A Kolleg (German /de/ from Latin collegium) in Germany is a three-year school of adult education, preparing students for the exams leading to the general university entrance qualification, the Abitur (Allgemeine Hochschulreife).

Different from the otherwise similar German evening school, Abendgymnasium, Kolleg classes are in the daytime. Both are state-run schools and do not charge tuition fees. Kolleg students can be eligible for financial aid as regulated in the German Federal Training Assistance Act, Berufsausbildungsförderungsgesetz.

As a rule, the minimum entrance requirements for students are: 19 years of age or older, a Mittlere Reife school leaving certificate, and a formal vocational training completed. However, there are exceptions to that rule, e.g., previous long-term work experience (at least three years) without formal qualification can be recognized as a sufficient substitute for vocational training, which also includes raising children and running a household. Kollegs may additionally require applicants to pass an entrance examination.
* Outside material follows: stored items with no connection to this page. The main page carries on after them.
(** [Job::get_task_state_mut]: the value read through the returned reference. *)
Definition get_task_state_mut (j : Job) (tako_task_id : Z) : outcome (Z * JobTaskState) :=
  match job_state j with
  | SingleTask s =>
      _ ← debug_assert (tako_task_id =? base_task_id j);
      Ret (0, s)
  | ManyTasks m =>
      state ← unwrap (m !! tako_task_id);
      Ret (jti_task_id state, jti_state state)
  end.

(** A write [*state = s] through the reference of [get_task_state_mut]. *)
Definition write_task_state (j : Job) (tako_task_id : Z) (s : JobTaskState) : Job :=
  match job_state j with
  | SingleTask _ => with_state j (SingleTask s)
  | ManyTasks m =>
      with_state j (ManyTasks (alter (fun info =>
        {| jti_state := s; jti_task_id := jti_task_id info |}) tako_task_id m))
  end.

(** [Job::iter_task_states], run to its end *)
Definition iter_task_states (j : Job) : list (Z * Z * JobTaskState) :=
  match job_state j with
  | SingleTask s => [(base_task_id j, 0, s)]
  | ManyTasks m => (fun '(k, v) => (k, jti_task_id v, jti_state v)) <$> map_to_list m
  end.

(** The tasks a cancellation asks for. *)
Definition is_unfinished (s : JobTaskState) : bool :=
  match s with
  | Waiting | Running _ _ => true
  | Finished _ _ _ | Failed _ _ _ _ | Canceled => false
  end.

(** [Job::non_finished_task_ids] *)
Definition non_finished_task_ids (j : Job) : list Z :=
  foldl (fun result '(tako_id, _, state) =>
    if is_unfinished state then result ++ [tako_id] else result) [] (iter_task_states j).

(** [Job::set_running_state] *)
Definition set_running_state (j : Job) (tako_task_id worker now : Z) : outcome Job :=
  '(_, state) ← get_task_state_mut j tako_task_id;
  match state with
  | Waiting =>
      let j := write_task_state j tako_task_id (Running worker now) in
      n ← u32_add (n_running_tasks (counters j)) 1;
      Ret (with_counters j (set_n_running (counters j) n))
  | _ => Ret j
  end.

(** [Job::check_termination], with the control messages it sends *)
Definition check_termination (j : Job) (now : Z) : outcome (Job * list StreamCtl) :=
  t ← is_terminated j;
  if (t : bool) then
    let j := with_completion j (Some now) in
    Ret (j, match job_log j with Some _ => [UnregisterStream (job_id j)] | None => [] end)
  else Ret (j, []).

(** [Job::set_finished_state] *)
Definition set_finished_state (j : Job) (tako_task_id now : Z) : outcome (Job * list StreamCtl) :=
  '(_, state) ← get_task_state_mut j tako_task_id;
  match state with
  | Running worker start_date =>
      let j := write_task_state j tako_task_id (Finished worker start_date now) in
      r ← u32_sub (n_running_tasks (counters j)) 1;
      let j := with_counters j (set_n_running (counters j) r) in
      f ← u32_add (n_finished_tasks (counters j)) 1;
      let j := with_counters j (set_n_finished (counters j) f) in
      check_termination j now
  | _ => Panic ExplicitPanic
  end.

(** [Job::set_waiting_state] *)
Definition set_waiting_state (j : Job) (tako_task_id : Z) : outcome Job :=
  '(_, state) ← get_task_state_mut j tako_task_id;
  _ ← assert (match state with Running _ _ => true | _ => false end);
  let j := write_task_state j tako_task_id Waiting in
  r ← u32_sub (n_running_tasks (counters j)) 1;
  Ret (with_counters j (set_n_running (counters j) r)).

(** [Job::set_failed_state] *)
Definition set_failed_state (j : Job) (tako_task_id : Z) (error : string) (now : Z)
    : outcome (Job * list StreamCtl) :=
  '(_, state) ← get_task_state_mut j tako_task_id;
  match state with
  | Running worker start_date =>
      let j := write_task_state j tako_task_id (Failed worker start_date now error) in
      r ← u32_sub (n_running_tasks (counters j)) 1;
      let j := with_counters j (set_n_running (counters j) r) in
      f ← u32_add (n_failed_tasks (counters j)) 1;
      let j := with_counters j (set_n_failed (counters j) f) in
      check_termination j now
  | _ => Panic ExplicitPanic
  end.

(** [Job::set_cancel_state]: the task id, the job and the messages sent *)
Definition set_cancel_state (j : Job) (tako_task_id now : Z) : outcome (Z * Job * list StreamCtl) :=
  '(task_id, old_state) ← get_task_state_mut j tako_task_id;
  let j := write_task_state j tako_task_id Canceled in
  _ ← assert (match old_state with Running _ _ | Waiting => true | _ => false end);
  j ← match old_state with
      | Running _ _ =>
          r ← u32_sub (n_running_tasks (counters j)) 1;
          Ret (with_counters j (set_n_running (counters j) r))
      | _ => Ret j
      end;
  c ← u32_add (n_canceled_tasks (counters j)) 1;
  let j := with_counters j (set_n_canceled (counters j) c) in
  '(j, msgs) ← check_termination j now;
  Ret (task_id, j, msgs).

(** ** Abstraction: a job as a table of task states *)

(** The abstract job: the state of every task, by its [tako] id. *)
Definition job_tasks (j : Job) : gmap Z JobTaskState :=
  match job_state j with
  | SingleTask s => {[base_task_id j := s]}
  | ManyTasks m => jti_state <$> m
  end.

(** The job-level task ids, [None] for a single-task job. *)
Definition job_shape (j : Job) : option (gmap Z Z) :=
  match job_state j with
  | SingleTask _ => None
  | ManyTasks m => Some (jti_task_id <$> m)
  end.

(** The task whose state [get_task_state_mut] reads: a single-task job does not
    look at the id in a release build. *)
Definition task_key (j : Job) (tako_task_id : Z) : Z :=
  match job_state j with
  | SingleTask _ => base_task_id j
  | ManyTasks _ => tako_task_id
  end.

(** Everything but the task table, the counters and the completion date. *)
Definition job_static (j : Job) : Job :=
  with_completion (with_counters (with_state j (SingleTask Waiting)) counters_default) None.
Lemma lookup_by_task_id s t :
  state_wf s ->
  exists o, get_job_mut_by_tako_task_id s t = Ret o /\
    forall id j, o = Some (id, j) <-> jobs s !! id = Some j /\ owns j t.
Proof.
  intros Hwf. unfold get_job_mut_by_tako_task_id.
  pose proof (range_last_spec (base_task_id_to_job_id s) t) as Hr.
  destruct (range_last _ t) as [[b jid]|].
  - destruct Hr as (Hb & Hle & Hmax). apply (sw_base s Hwf) in Hb as (job & Hjob & Hbase).
    rewrite Hjob. destruct (sw_job s Hwf _ _ Hjob) as (Hjwf & Hid & _ & Hcnt).
    pose proof (task_counter_bound s Hwf). pose proof (job_size_bounds _ Hjwf).
    pose proof (jw_base _ (jw_core _ Hjwf)).
    rewrite n_tasks_wf by apply Hjwf. fold (job_size job).
    rewrite u64_add_exact by lia. simpl. eexists. split; [done|]. intros id j.
    destruct (Z.ltb_spec t (base_task_id job + job_size job)) as [Hlt|Hge].
    + split; [intros [= <- <-]; split; [done|]; unfold owns; lia|].
      intros [Hj [Hlo Hhi]]. destruct (decide (id = jid)) as [->|Hne]; [congruence|]. exfalso.
      assert (base_task_id j <= b).
      { apply (Hmax _ id); [|lia]. apply (sw_base s Hwf). eauto. }
      destruct (decide (base_task_id j = b)) as [Heq|].
      * assert (base_task_id_to_job_id s !! b = Some id) by (apply (sw_base s Hwf); eauto).
        assert (base_task_id_to_job_id s !! b = Some jid) by (apply (sw_base s Hwf); eauto).
        congruence.
      * pose proof (sw_disjoint s Hwf _ _ _ _ Hj Hjob ltac:(lia)). lia.
    + split; [done|]. intros [Hj [Hlo Hhi]]. exfalso.
      assert (base_task_id j <= b).
      { apply (Hmax _ id); [|lia]. apply (sw_base s Hwf). eauto. }
      destruct (decide (base_task_id j = b)) as [Heq|].
      * assert (base_task_id_to_job_id s !! b = Some id) by (apply (sw_base s Hwf); eauto).
        assert (base_task_id_to_job_id s !! b = Some jid) by (apply (sw_base s Hwf); eauto).
        simplify_eq. lia.
      * pose proof (sw_disjoint s Hwf _ _ _ _ Hj Hjob ltac:(lia)). lia.
  - eexists. split; [done|]. intros id j. split; [done|]. intros [Hj [Hlo _]]. exfalso.
    assert (base_task_id_to_job_id s !! base_task_id j = Some id) as Hb
      by (apply (sw_base s Hwf); eauto).
    apply Hr in Hb. lia.
Qed.

(** ** Lemmas: the global table *)

Lemma task_at_spec s t st :
  state_wf s ->
  task_at s t = Some st <->
  exists id j, jobs s !! id = Some j /\ job_tasks j !! t = Some st.
Proof.
  intros Hwf. unfold task_at. split.
  - intros Hf. assert (exists kv, kv ∈ map_to_list (jobs s) /\ job_tasks kv.2 !! t = Some st)
      as ([id j] & Hin%elem_of_map_to_list & Ht); [|eauto].
    revert Hf. induction (map_to_list (jobs s)) as [|[id j] l IH]; simpl; [done|].
    destruct (job_tasks j !! t) eqn:E.
    + intros [= <-]. exists (id, j). split; [left|done].
    + intros (kv & ? & ?)%IH. exists kv. split; [by right|done].
  - intros (id & j & Hj & Ht).
    assert (Huniq : forall kv x, kv ∈ map_to_list (jobs s) -> job_tasks kv.2 !! t = Some x -> x = st).
    { intros [id' j'] x Hj'%elem_of_map_to_list Hx. simpl in *.
      destruct (lookup_by_task_id s t Hwf) as (o & _ & Ho).
      destruct (sw_job s Hwf _ _ Hj) as [Hw _]. destruct (sw_job s Hwf _ _ Hj') as [Hw' _].
      assert (o = Some (id, j)) by (apply Ho; split; [done|]; apply owns_lookup; eauto).
      assert (o = Some (id', j')) by (apply Ho; split; [done|]; apply owns_lookup; eauto).
      congruence. }
    assert (Hin : (id, j) ∈ map_to_list (jobs s)) by (by apply elem_of_map_to_list).
    revert Hin Huniq. induction (map_to_list (jobs s)) as [|[id' j'] l IH]; simpl.
    { by intros ?%not_elem_of_nil. }
    intros Hin Huniq. destruct (job_tasks j' !! t) eqn:E.
    + f_equal. apply (Huniq (id', j')); [left|done].
    + apply elem_of_cons in Hin as [?|Hin]; [simplify_eq; congruence|].
      apply IH; [done|]. intros kv x ? ?. apply (Huniq kv x); [by right|done].
Qed.

Lemma task_at_None s t :
  state_wf s ->
  task_at s t = None <-> get_job_mut_by_tako_task_id s t = Ret None.
Proof.
  intros Hwf. destruct (lookup_by_task_id s t Hwf) as (o & -> & Ho).
  destruct o as [[id j]|]; split; try done.
  - intros Hn. destruct (proj1 (Ho id j) eq_refl) as [Hj Hown].
    destruct (sw_job s Hwf _ _ Hj) as [Hw _].
    apply owns_lookup in Hown as [st Hst]; [|done].
    assert (task_at s t = Some st) by (apply task_at_spec; eauto). congruence.
  - intros _. destruct (task_at s t) as [st|] eqn:E; [|done]. exfalso.
    apply task_at_spec in E as (id & j & Hj & Hst); [|done].
    destruct (sw_job s Hwf _ _ Hj) as [Hw _].
    assert (None = Some (id, j)) as [=]. apply Ho. split; [done|]. apply owns_lookup; eauto.
Qed.

Lemma task_at_lookup s t st :
  state_wf s -> task_at s t = Some st ->
  exists id j, get_job_mut_by_tako_task_id s t = Ret (Some (id, j)) /\
    jobs s !! id = Some j /\ job_tasks j !! t = Some st.
Proof.
  intros Hwf (id & j & Hj & Hst)%task_at_spec; [|done].
  destruct (lookup_by_task_id s t Hwf) as (o & -> & Ho).
  destruct (sw_job s Hwf _ _ Hj) as [Hw _].
  assert (o = Some (id, j)) as ->; [|eauto].
  apply Ho. split; [done|]. apply owns_lookup; eauto.
Qed.

(** ** Lemmas: replacing a job *)

Lemma job_advance_same j j' :
  job_advance j j' -> job_id j' = job_id j /\ base_task_id j' = base_task_id j
  /\ job_log j' = job_log j /\ job_size j' = job_size j.
Proof.
  intros Ha. pose proof (ja_static _ _ Ha) as Hs. split_and!.
  - exact (f_equal job_id Hs).
  - exact (f_equal base_task_id Hs).
  - exact (f_equal job_log Hs).
  - unfold job_size. by rewrite <- !size_dom, (ja_dom _ _ Ha).
Qed.

Lemma put_job_lookup s id j' id1 j1 :
  jobs (put_job s id j') !! id1 = Some j1 ->
  (id1 = id /\ j1 = j') \/ (id1 <> id /\ jobs s !! id1 = Some j1).
Proof. simpl. rewrite lookup_insert_Some. naive_solver. Qed.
Schools are in the competence of each federal state (Bundesland), so that regulations may vary from Bundesland to Bundesland.

The German term Kolleg should not be confused with the English term college.

==Other meanings of Kolleg in German==

- The word Kolleg is also used in some names of schools of different types, e.g., Aloisiuskolleg, the Kolleg St. Blasien and the Canisius-Kolleg Berlin. These are Gymnasium schools that have been using the word Kolleg since before the newer type of Kolleg was established.
- Kolleg should not be confused with Studienkolleg, a preparatory course at German universities for applicants from abroad. (Like with Kolleg, there are also other schools which carry the word Studienkolleg in their name for reasons of tradition.)
- Berufskollegs are vocational schools that can lead to university entrance qualifications (Fachhochschulreife or Abitur), as well as to certain formal vocational qualifications. Berufskollegs can vary from bundesland to bundesland.
- Kollegschule in Germany was the term for a type of vocational school that existed specifically in the state of North Rhine-Westphalia until the end of the 20th century. These schools have been replaced by Berufskollegs.